Q2: Claim Submissions
Must practices submit the claim for the patient if they are nonparticipating with the patient’s insurance? Yes. It is not enough to hand patients the completed CMS 1500 form and have them submit it themselves. It’s also important to inform patients that they will need to personally address any problems with the claim, even though the practice is submitting it for them. Patients should pay the practice at the time of service, and any insurance payment will then go to the patients directly.
The big exception to this rule involves Medicare Advantage (MA) plans. MA plans never pay a patient directly. So even when you are nonpar with an MA plan, you are technically a participating physician. The MA fee schedule is 95% of the participating physician fee schedule. Payment is 80% of the allowable after the annual deductible is met; and the patient, the secondary insurance, or supplemental insurance is responsible for the 20% balance.
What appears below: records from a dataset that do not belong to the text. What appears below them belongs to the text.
Lemma event_loop_del_inv (l l' : event_loop_t) (fd : Z) (r : np_status_t) :
  loop_inv l -> event_loop_del l fd = Ret (r, l') -> loop_inv l'.
Proof.
  intros Hi. unfold event_loop_del. destruct (el_max_fd l <=? fd); [by intros [= <- <-] |].
  destruct (fd <? 0); [discriminate |]. intros [= <- <-]. constructor; cbn.
  - intros fd' h'. destruct (decide (fd' = fd)) as [-> | Hne]; [by rewrite lookup_delete_eq |].
    rewrite lookup_delete_ne by done. intros Hf. destruct (li_live l Hi fd' h' Hf) as (x & Hx & Hfd). exists x. split; [| done].
    destruct (el_handlers l !! fd) as [h |] eqn:E; [| done]. rewrite lookup_delete_ne; [done |].
    intros ->. apply Hne. by eapply handlers_inj.
  - intros fd' ev ptr. destruct (decide (fd' = fd)) as [-> | Hne]; [by rewrite lookup_delete_eq |].
    rewrite !lookup_delete_ne by done. apply (li_interest l Hi).
  - intros h' x Hx. assert (el_heap l !! h' = Some x) as Hx'.
    { destruct (el_handlers l !! fd); [by apply lookup_delete_Some in Hx as [_ Hx] | done]. }
    pose proof (li_owned l Hi _ _ Hx') as Ho. rewrite lookup_delete_ne; [done |]. intros ->. rewrite Ho in Hx.
    by rewrite lookup_delete_eq in Hx.
  - intros fd' h' Hf. apply lookup_delete_Some in Hf as [_ Hf]. by eapply (li_range l Hi).
Qed.

(** Freeing a list of distinct slots frees exactly their structures. *)
Lemma free_handlers_spec (l : event_loop_t) (slots : list Z) (heap : gmap Z ev_handler_t) :
  loop_inv l -> NoDup slots -> heap ⊆ el_heap l ->
  (forall i h, i ∈ slots -> el_handlers l !! i = Some h -> is_Some (heap !! h)) ->
  exists heap', free_handlers (el_handlers l) slots heap = Ret heap' /\ heap' ⊆ heap /\
    forall i h, i ∈ slots -> el_handlers l !! i = Some h -> heap' !! h = None.
Proof.
  intros Hi. revert heap. induction slots as [| i slots IH]; intros heap Hnd Hsub Hlive.
  { exists heap. split_and!; [done.. |]. set_solver. }
  apply NoDup_cons in Hnd as [Hn Hnd]. cbn. destruct (el_handlers l !! i) as [h |] eqn:E.
  - rewrite bool_decide_true by (eapply Hlive; [left | done]).
    destruct (IH (delete h heap)) as (heap' & Hf & Hs & Hgone); [done | | |].
    + etrans; [apply delete_subseteq | done].
    + intros j h' Hj Hh'. rewrite lookup_delete_ne; [eapply Hlive; [by right | done] |].
      intros ->. rewrite (handlers_inj l j i h') in Hj; done.
    + exists heap'. split; [done |]. split; [etrans; [exact Hs | apply delete_subseteq] |].
      intros j h' [-> | Hj]%elem_of_cons Hh'; [| by eapply Hgone]. rewrite E in Hh'. injection Hh' as <-.
      eapply lookup_weaken_None; [apply lookup_delete_eq | exact Hs].
  - destruct (IH heap) as (heap' & Hf & Hs & Hgone); [done | done | |].
    + intros j h' Hj. apply Hlive. by right.
    + exists heap'. split_and!; [done.. |]. intros j h' [-> | Hj]%elem_of_cons Hh'; [congruence | by eapply Hgone].
Qed.

Lemma event_loop_destroy_spec (l : event_loop_t) : loop_inv l -> event_loop_destroy l = Ret ∅.
Proof.
  intros Hi. unfold event_loop_destroy.
  destruct (free_handlers_spec l (seqZ 0 (el_max_fd l)) (el_heap l)) as (heap' & -> & Hs & Hgone);
    [done | apply NoDup_seqZ | done | |].
  - intros i h _ Hh. destruct (li_live l Hi i h Hh) as (x & Hx & _). by exists x.
  - f_equal. apply map_empty. intros h. destruct (heap' !! h) as [x |] eqn:E; [| done].
    assert (el_handlers l !! h_fd x = Some h) as Ho by (apply (li_owned l Hi); by eapply lookup_weaken).
    rewrite (Hgone (h_fd x) h) in E; [done | | done]. apply elem_of_seqZ. pose proof (li_range l Hi _ _ Ho). lia.
Qed.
Does the Advance Beneficiary Notice of Noncoverage (ABN) apply to all payers? No. The ABN found at www.aao.org/practice-management/coding/updates-resources is a Medicare Part B document only and should never be used for patients with any other type of insurance, including Medicare Advantage Plan patients. It informs patients of their potential financial responsibility when you know or suspect that an exam, test, or surgery is not covered. To alert Medicare Part B that an ABN is obtained, append modifier –GA to the CPT code(s) submitted.
On May 5, 2014, CMS instructed all MA plans to discontinue use of the ABN. When MA plans see modifier –GA appended to a CPT code, not only do they deny the claim but they also stipulate that the patient is not responsible for payment. Commercial plans may have their own version of the ABN.